The Hamilton Spectator

Failure to get the full story costs employer a bundle

- ED CANNING Ed Canning practises labour and employment law with Ross & McBride LLP in Hamilton, representi­ng both employers and employees. You can email him at ecanning@rossmcbrid­e.com

As an employer, no matter how sure you are of your facts, how convinced you are that some great wrong has been committed by an employee, there is only an upside to giving them a chance to explain themselves before terminatin­g the relationsh­ip.

Conversely, not giving the employee an opportunit­y to tell their side can have a significan­t downside.

Lorraine worked as a social worker for a small band council in Northern Canada for 20 years.

In a community of 1,200 people connected by roads only in the winter, jobs were scarce.

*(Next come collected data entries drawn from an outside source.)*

(* ===== verification/PoolLife.v ===== *)
(** * The pool over its lifetime

    What the counters of the pool mean in every reachable state (the exact
    active counts, and the books that tie the metrics to the statistics of the
    pools), that the loop of [acquire] ends, and that the table of pools only
    grows. *)

From S2P Require Import Prelude RustStr Config Notify Pool PoolSys PoolThms.

#[local] Existing Instance fifo_notify.
#[local] Existing Instance fifo_laws.

(** ** Active connections *)

Definition holds_for (k : PoolKey) (t : task) : bool :=
  match t with Holding k' _ => bool_decide (k = k') | _ => false end.
Definition leaked_at (k : PoolKey) (p : place) : bool :=
  match p with Leaked k' => bool_decide (k = k') | _ => false end.
Definition held_at (k : PoolKey) (p : place) : bool :=
  match p with HeldBy k' _ => bool_decide (k = k') | _ => false end.

Lemma active_split k (l : gmap Z place) : cnt (active_at k) l = cnt (held_at k) l + cnt (leaked_at k) l.
Proof.
  induction l as [|s p l Hs IH] using map_ind; [by rewrite !cnt_empty|].
  rewrite !cnt_insert_fresh, IH by done. destruct p; simpl; try case_bool_decide; simpl; lia.
Qed.

Section active.
Context {Nt : Notify}.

One day while she was at the only store in town, the band chief walked up to her and handed over what turned out to be a terminatio­n letter.

It accused her of verbally and physically assaulting a co-worker two weeks before at the band office where she worked. The employer claimed it had just cause to terminate her employment and offered no severance package.

Band councils are governed by the Canada Labour Code and under that legislatio­n an employee with more than a year’s seniority who is terminated can file an unjust dismissal complaint within 90 days of their terminatio­n date.

If the parties cannot mediate a resolution, an adjudicato­r is assigned and a hearing held. The remedies available range from lost wages to reinstatem­ent.

Although Lorraine had heard rumours of the allegation circulatin­g in her small community, her employer had never spoken to her about the issue.

At the hearing, Lorraine got to hear the details of the allegation­s that led to her terminatio­n.

Her co-worker alleged that when a small child running around the band office fell and hurt himself, the co-worker was rushing through a doorway when he encountere­d Lorraine and she had given him a two-hand push against the wall.

Lorraine denied having made any physical contact with the coworker and gave evidence that she had no animosity whatever toward him. She thought they got along reasonably well.

It turned out that not even her immediate supervisor was consulted about the issue before Lorraine was terminated.

The adjudicato­r found that no genuine effort was made to get to the bottom of what happened.

He quoted the following words of the Supreme Court of Canada from a previous case: “The obligation of good faith and fair dealing is incapable of precise definition. However, at a minimum, I believe that in the course of dismissal, employers ought to be candid, reasonable, honest and forthright with their employees and should refrain from engaging in conduct that is unfair or is in bad faith by being, for example, untruthful, misleading or unduly insensitiv­e.”

The adjudicato­r noted that even if Lorraine had given her co-worker a push, it was in the context of a number of people rushing along a corridor to get to a potentiall­y injured child.

Lorraine was awarded nine months of lost wages. She had not found new work.

She was also awarded $10,000 for punitive damages for the embarrassm­ent and suffering she sustained due to the high-handed behaviour of her employer in not asking for her side of the story. Another $9,000 was awarded to cover her legal costs.

Even a five-minute conversati­on could have changed things for the employer.

I have often been consulted by employers who think there is no point in talking to the employee because they are certain of what behaviour took place and equally sure that there is no possible rational explanatio­n.

My experience is that just when you think there is no possible excuse, there is one.

Even if there is not and the employer was right about the situation from the beginning, you never lose points for having the conversati­on.